WHAT TO WORK ON — Answer with the exact lines of the following material from the one containing "(MkParameterCapability [] []" through the one containing "Definition on_nd (f", both end lines included.

STORED DATA —
^^^^^^^^
(* ===== verification/Scheduler.v ===== *)
(** Scheduler (scheduler.h, scheduler.cpp, scheduler_backpressure.cpp,
    scheduler_retire.cpp) and the executor's queue: live nodes, parked output,
    pending ends of stream, closing and the retirement of versions.

    Every function runs to its end before the next one starts, as under the
    inline executor, whose tasks the host runs one by one. What several threads
    do to one node or one edge is in NodeProtocol and EdgeProtocol. Nodes,
    channels and bindings are references into the heap of RuntimeTopology. The
    atomic counters [live_count_], [parked_nodes_] and [retire_pending_] are the
    sizes of the tables they count. *)

From stdpp Require Import base numbers list strings gmap.
From Stdlib Require Import ZArith Ascii String.
From S2P Require Import Prelude Types Double Json GraphSpec CapabilityTypes Packet EdgeChannel InputBinding NodeRuntime RuntimeTopology Coordinator.

Local Open Scope string_scope.
Local Open Scope Z_scope.

(** ** State *)

(** What an asynchronous node is asked to do. *)
Record AsyncRequest : Type := MkAsyncRequest {
  ar_node : nat;
  ar_version : Z;
  ar_parameters : ParameterSnapshot;
  ar_ports : list string;
  ar_inputs : list PacketRef;
  ar_seq : Z;
}.

(** What the scheduler tells the session, in order. *)
Inductive happening : Type :=
| NodeFailed (r : nat) (s : Status)
| AllClosed
| DrainTimeout (version : Z)
| RetireComplete (request : Z) (timed_out : bool)
| OperatorEvent (r : nat) (type : string) (severity : Severity) (detail : json)
| Submitted (a : AsyncRequest).

(** [rq_complete] names the callback [on_complete], if there is one. *)
Record RetireRequest : Type := MkRetireRequest {
  rq_policy : RemovePolicy;
  rq_drain_timeout : Z;
  rq_topology : RuntimeTopology;
  rq_nodes : list nat;
  rq_edges : list edge_ref;
  rq_complete : option Z;
}.
Record Retired : Type := MkRetired { rt_request : RetireRequest; rt_deadline : Z; rt_fast_applied : bool; rt_timed_out : bool }.

Record Flags : Type := MkFlags {
  started_ : bool;
  paused_ : bool;
  stopping_ : bool;
  fast_stop_ : bool;
  all_closed_ : bool;
  alive_ : bool;
  executor_stopped_ : bool;
}.

Record Scheduler : Type := MkScheduler {
  sc_heap : heap;
  sc_topology : RuntimeTopology;
  sc_bound : gmap nat RuntimeTopology;
  sc_flags : Flags;
  sc_live : list nat;
  sc_tasks : list nat;
  sc_parked : gmap nat (list (edge_ref * PacketRef));
  sc_eos : gmap nat (list string);
  sc_retired : list Retired;
  sc_inject : list (edge_ref * PacketRef);
  sc_log : list happening;
}.

Definition on_heap (f : heap -> heap) (s : Scheduler) : Scheduler :=
  MkScheduler (f (sc_heap s)) (sc_topology s) (sc_bound s) (sc_flags s) (sc_live s) (sc_tasks s) (sc_parked s) (sc_eos s) (sc_retired s) (sc_inject s) (sc_log s).
Definition with_topology (t : RuntimeTopology) (s : Scheduler) : Scheduler :=
  MkScheduler (sc_heap s) t (sc_bound s) (sc_flags s) (sc_live s) (sc_tasks s) (sc_parked s) (sc_eos s) (sc_retired s) (sc_inject s) (sc_log s).
Definition on_bound (f : gmap nat RuntimeTopology -> gmap nat RuntimeTopology) (s : Scheduler) : Scheduler :=
  MkScheduler (sc_heap s) (sc_topology s) (f (sc_bound s)) (sc_flags s) (sc_live s) (sc_tasks s) (sc_parked s) (sc_eos s) (sc_retired s) (sc_inject s) (sc_log s).
Definition on_flags (f : Flags -> Flags) (s : Scheduler) : Scheduler :=
  MkScheduler (sc_heap s) (sc_topology s) (sc_bound s) (f (sc_flags s)) (sc_live s) (sc_tasks s) (sc_parked s) (sc_eos s) (sc_retired s) (sc_inject s) (sc_log s).
Definition with_live (l : list nat) (s : Scheduler) : Scheduler :=
  MkScheduler (sc_heap s) (sc_topology s) (sc_bound s) (sc_flags s) l (sc_tasks s) (sc_parked s) (sc_eos s) (sc_retired s) (sc_inject s) (sc_log s).
Definition with_tasks (l : list nat) (s : Scheduler) : Scheduler :=
  MkScheduler (sc_heap s) (sc_topology s) (sc_bound s) (sc_flags s) (sc_live s) l (sc_parked s) (sc_eos s) (sc_retired s) (sc_inject s) (sc_log s).
Definition on_parked (f : gmap nat (list (edge_ref * PacketRef)) -> gmap nat (list (edge_ref * PacketRef))) (s : Scheduler) : Scheduler :=
  MkScheduler (sc_heap s) (sc_topology s) (sc_bound s) (sc_flags s) (sc_live s) (sc_tasks s) (f (sc_parked s)) (sc_eos s) (sc_retired s) (sc_inject s) (sc_log s).
Definition on_eos (f : gmap nat (list string) -> gmap nat (list string)) (s : Scheduler) : Scheduler :=
  MkScheduler (sc_heap s) (sc_topology s) (sc_bound s) (sc_flags s) (sc_live s) (sc_tasks s) (sc_parked s) (f (sc_eos s)) (sc_retired s) (sc_inject s) (sc_log s).
Definition with_retired (l : list Retired) (s : Scheduler) : Scheduler :=
  MkScheduler (sc_heap s) (sc_topology s) (sc_bound s) (sc_flags s) (sc_live s) (sc_tasks s) (sc_parked s) (sc_eos s) l (sc_inject s) (sc_log s).
Definition with_inject (l : list (edge_ref * PacketRef)) (s : Scheduler) : Scheduler :=
  MkScheduler (sc_heap s) (sc_topology s) (sc_bound s) (sc_flags s) (sc_live s) (sc_tasks s) (sc_parked s) (sc_eos s) (sc_retired s) l (sc_log s).
Definition report (e : happening) (s : Scheduler) : Scheduler :=
  MkScheduler (sc_heap s) (sc_topology s) (sc_bound s) (sc_flags s) (sc_live s) (sc_tasks s) (sc_parked s) (sc_eos s) (sc_retired s) (sc_inject s) (sc_log s ++ [e])%list.

Definition set_started (f : Flags) : Flags := MkFlags true (paused_ f) (stopping_ f) (fast_stop_ f) (all_closed_ f) (alive_ f) (executor_stopped_ f).
Definition set_paused (b : bool) (f : Flags) : Flags := MkFlags (started_ f) b (stopping_ f) (fast_stop_ f) (all_closed_ f) (alive_ f) (executor_stopped_ f).
Definition set_stopping (f : Flags) : Flags := MkFlags (started_ f) (paused_ f) true (fast_stop_ f) (all_closed_ f) (alive_ f) (executor_stopped_ f).
Definition set_fast_stop (f : Flags) : Flags := MkFlags (started_ f) (paused_ f) (stopping_ f) true (all_closed_ f) (alive_ f) (executor_stopped_ f).
Definition set_all_closed (f : Flags) : Flags := MkFlags (started_ f) (paused_ f) (stopping_ f) (fast_stop_ f) true (alive_ f) (executor_stopped_ f).
Definition set_executor_stopped (f : Flags) : Flags := MkFlags (started_ f) (paused_ f) (stopping_ f) (fast_stop_ f) (all_closed_ f) (alive_ f) true.

(** The node behind a reference; references are never dangling. *)
Definition no_node : NodeRuntime :=
  Node.make 0 "" (MkOperatorKey "" "")
    (MkCapabilityDescriptor (MkOperatorKey "" "") "" [] [] (MkExecutionCapability [] true false 1 false None)
       (MkParameterCapability [] [] (JObject [])) [] (MkEventCapability [] [])) JNull 1.
Definition nd (r : nat) (s : Scheduler) : NodeRuntime := default no_node (node_of (sc_heap s) r).
Definition set_nd (r : nat) (n : NodeRuntime) (s : Scheduler) : Scheduler := on_heap (set_node r n) s.
Definition on_nd (f : NodeRuntime -> NodeRuntime) (r : nat) (s : Scheduler) : Scheduler := set_nd r (f (nd r s)) s.
Definition ed (e : edge_ref) (s : Scheduler) : EdgeChannel := edge_in (sc_heap s) e.
Definition set_channel (e : edge_ref) (x : EdgeChannel) (h : heap) : heap :=
  match h_edges h !! e with
  | Some c => MkHeap (h_nodes h) (<[e := MkChannel x (ch_producer c) (ch_consumer c)]> (h_edges h)) (h_inputs h) (h_tags h)
  | None => h
  end.
Definition set_ed (e : edge_ref) (x : EdgeChannel) (s : Scheduler) : Scheduler := on_heap (set_channel e x) s.
Definition on_ed (f : EdgeChannel -> EdgeChannel) (e : edge_ref) (s : Scheduler) : Scheduler := set_ed e (f (ed e s)) s.
Definition producer_of (e : edge_ref) (s : Scheduler) : option nat := ch_producer <$> h_edges (sc_heap s) !! e.
Definition consumer_of (e : edge_ref) (s : Scheduler) : option nat := ch_consumer <$> h_edges (sc_heap s) !! e.

Definition each {A} (f : A -> Scheduler -> Scheduler) (l : list A) (s : Scheduler) : Scheduler := fold_left (fun s x => f x s) l s.

(** ** The executor *)

(** [SubmitCpu] of a task that holds a slot of the node: a stopped executor
    drops the task, which gives the slot back. *)
Definition SubmitCpu (r : nat) (s : Scheduler) : Scheduler :=
  if executor_stopped_ (sc_flags s) then on_nd Node.CancelSchedule r s else with_tasks (sc_tasks s ++ [r])%list s.

(** [ExecutorPool::Stop] drops the queued tasks. *)
Definition StopExecutor (s : Scheduler) : Scheduler :=
  if executor_stopped_ (sc_flags s) then s
  else each (on_nd Node.CancelSchedule) (sc_tasks s) (with_tasks [] (on_flags set_executor_stopped s)).

Definition MarkReady (r : nat) (s : Scheduler) : Scheduler :=
  if negb (started_ (sc_flags s)) || fast_stop_ (sc_flags s) then s
  else if negb (alive_ (sc_flags s)) then s
  else let '(ok, n) := Node.TrySchedule (nd r s) in
       if ok then SubmitCpu r (set_nd r n s) else s.

(** ** Live nodes *)

Definition AttachNodes (l : list nat) (s : Scheduler) : Scheduler :=
  each (fun r s => if bool_decide (r ∈ sc_live s) then s else with_live (sc_live s ++ [r])%list s) l s.

Fixpoint erase_first (r : nat) (l : list nat) : list nat :=
  match l with
  | [] => []
  | x :: l' => if decide (x = r) then l' else x :: erase_first r l'
  end.
Definition Detach (r : nat) (s : Scheduler) : bool * Scheduler :=
  if bool_decide (r ∈ sc_live s) then (true, with_live (erase_first r (sc_live s)) s) else (false, s).

Definition CheckAllClosed (s : Scheduler) : Scheduler :=
  match sc_live s with
  | _ :: _ => s
  | [] => if all_closed_ (sc_flags s) then s else report AllClosed (on_flags set_all_closed s)
  end.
^^^^^^^^
YOUR SOLUTION —
       (MkParameterCapability [] [] (JObject [])) [] (MkEventCapability [] [])) JNull 1.
Definition nd (r : nat) (s : Scheduler) : NodeRuntime := default no_node (node_of (sc_heap s) r).
Definition set_nd (r : nat) (n : NodeRuntime) (s : Scheduler) : Scheduler := on_heap (set_node r n) s.
Definition on_nd (f : NodeRuntime -> NodeRuntime) (r : nat) (s : Scheduler) : Scheduler := set_nd r (f (nd r s)) s.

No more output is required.